■ Record extracts:
(* ===== verification/TopK.v ===== *)
(** * Bounded heaps

    The size-[k] heap both [internal/index/flat/flat.go] and [mergeTopK] of
    [internal/collection/collection.go] keep: [heap_push] appends and sifts
    up, [heap_fix] sifts a replaced root down, [insertion_sort] puts the
    survivors in order.  The two source files hold the same code at two
    element types; here it is written once over the comparison [better], and
    [Flat.v] and [Collection.v] instantiate it.  The root is the worst
    element kept.  The loops run on fuel bounded by the heap's length, which
    is enough since a sifted position strictly falls or grows.

    [top_k] is what a selection of the best [k] promises; the lemmas show the
    heap keeps that promise and that promises compose when partial
    selections are merged. *)
From Stdlib Require Import ZArith Lia Zify ZifyNat Ascii String Sorting.Permutation Sorting.Sorted.
From stdpp Require Import base tactics list sets sorting.
From S2P Require Import Prelude.
Local Set Warnings "-clear-no-such-hyp".
Local Open Scope list_scope.
Local Open Scope nat_scope.
Local Ltac Zify.zify_post_hook ::= Z.to_euclidean_division_equations.

Section Heap.
Context {A : Type} (better : A → A → bool).

Definition worse (a b : A) : bool := better b a.

(** [h[i], h[j] = h[j], h[i]] *)
Definition swap (h : list A) (i j : nat) : list A :=
  match h !! i, h !! j with
  | Some x, Some y => <[i := y]> (<[j := x]> h)
  | _, _ => h
  end.

Definition parent_of (position : nat) : nat := (position - 1) / 2.

Fixpoint sift_up (fuel : nat) (h : list A) (position : nat) : list A :=
  match fuel with
  | O => h
  | S fuel =>
      if position =? 0 then h
      else
        let parent := parent_of position in
        match h !! position, h !! parent with
        | Some c, Some p =>
            if negb (worse c p) then h else sift_up fuel (swap h position parent) parent
        | _, _ => h
        end
  end.

Definition heap_push (h : list A) (x : A) : list A :=
  sift_up (S (length h)) (h ++ [x]) (length h).

(** The worst child of a position, when it has one. *)
Definition worst_child (h : list A) (position : nat) : option nat :=
  let left_ := position * 2 + 1 in
  if length h <=? left_ then None
  else
    let right_ := left_ + 1 in
    match h !! left_, h !! right_ with
    | Some l, Some r => Some (if worse r l then right_ else left_)
    | _, _ => Some left_
    end.

Fixpoint sift_down (fuel : nat) (h : list A) (position : nat) : list A :=
  match fuel with
  | O => h
  | S fuel =>
      match worst_child h position with
      | None => h
      | Some worst =>
          match h !! worst, h !! position with
          | Some w, Some x =>
              if negb (worse w x) then h else sift_down fuel (swap h position worst) worst
          | _, _ => h
          end
      end
  end.

Definition heap_fix (h : list A) : list A := sift_down (length h) h 0.

(** [for insert > 0 && better(candidate, candidates[insert-1]) { … }] *)
Fixpoint shift_insert (h : list A) (candidate : A) (insert_ : nat) : list A :=
  match insert_ with
  | O => <[0 := candidate]> h
  | S i =>
      match h !! i with
      | Some y => if better candidate y then shift_insert (<[S i := y]> h) candidate i
                  else <[S i := candidate]> h
      | None => h
      end
  end.

Definition insertion_sort (h : list A) : list A :=
  foldl (λ h position, match h !! position with
                       | Some candidate => shift_insert h candidate position
                       | None => h
                       end) h (seq 1 (length h - 1)).

(** One candidate of the scan. *)
Definition heap_offer (k : nat) (h : list A) (candidate : A) : list A :=
  if length h <? k then heap_push h candidate
  else match h !! 0 with
       | Some root => if better candidate root then heap_fix (<[0 := candidate]> h) else h
       | None => h
       end.

Definition heap_select (k : nat) (candidates : list A) : list A :=
  insertion_sort (foldl (heap_offer k) [] candidates).

(** ** What a selection promises *)

Definition top_set (k : nat) (l R : list A) : Prop :=
  length R = Nat.min k (length l) ∧
  ∃ rest, l ≡ₚ R ++ rest ∧ ∀ x y, x ∈ R → y ∈ rest → better y x = false.

Definition top_k (k : nat) (l R : list A) : Prop := ordered better R ∧ top_set k l R.

Definition heap_ok (h : list A) : Prop :=
  ∀ i c p, 0 < i → h !! i = Some c → h !! parent_of i = Some p → better p c = false.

■ Work instruction: In the lines above, spot each one that contains the word "None" and copy it.

■ Solved exercise:
  if length h <=? left_ then None
      | None => h
      | None => h
                       | None => h
       | None => h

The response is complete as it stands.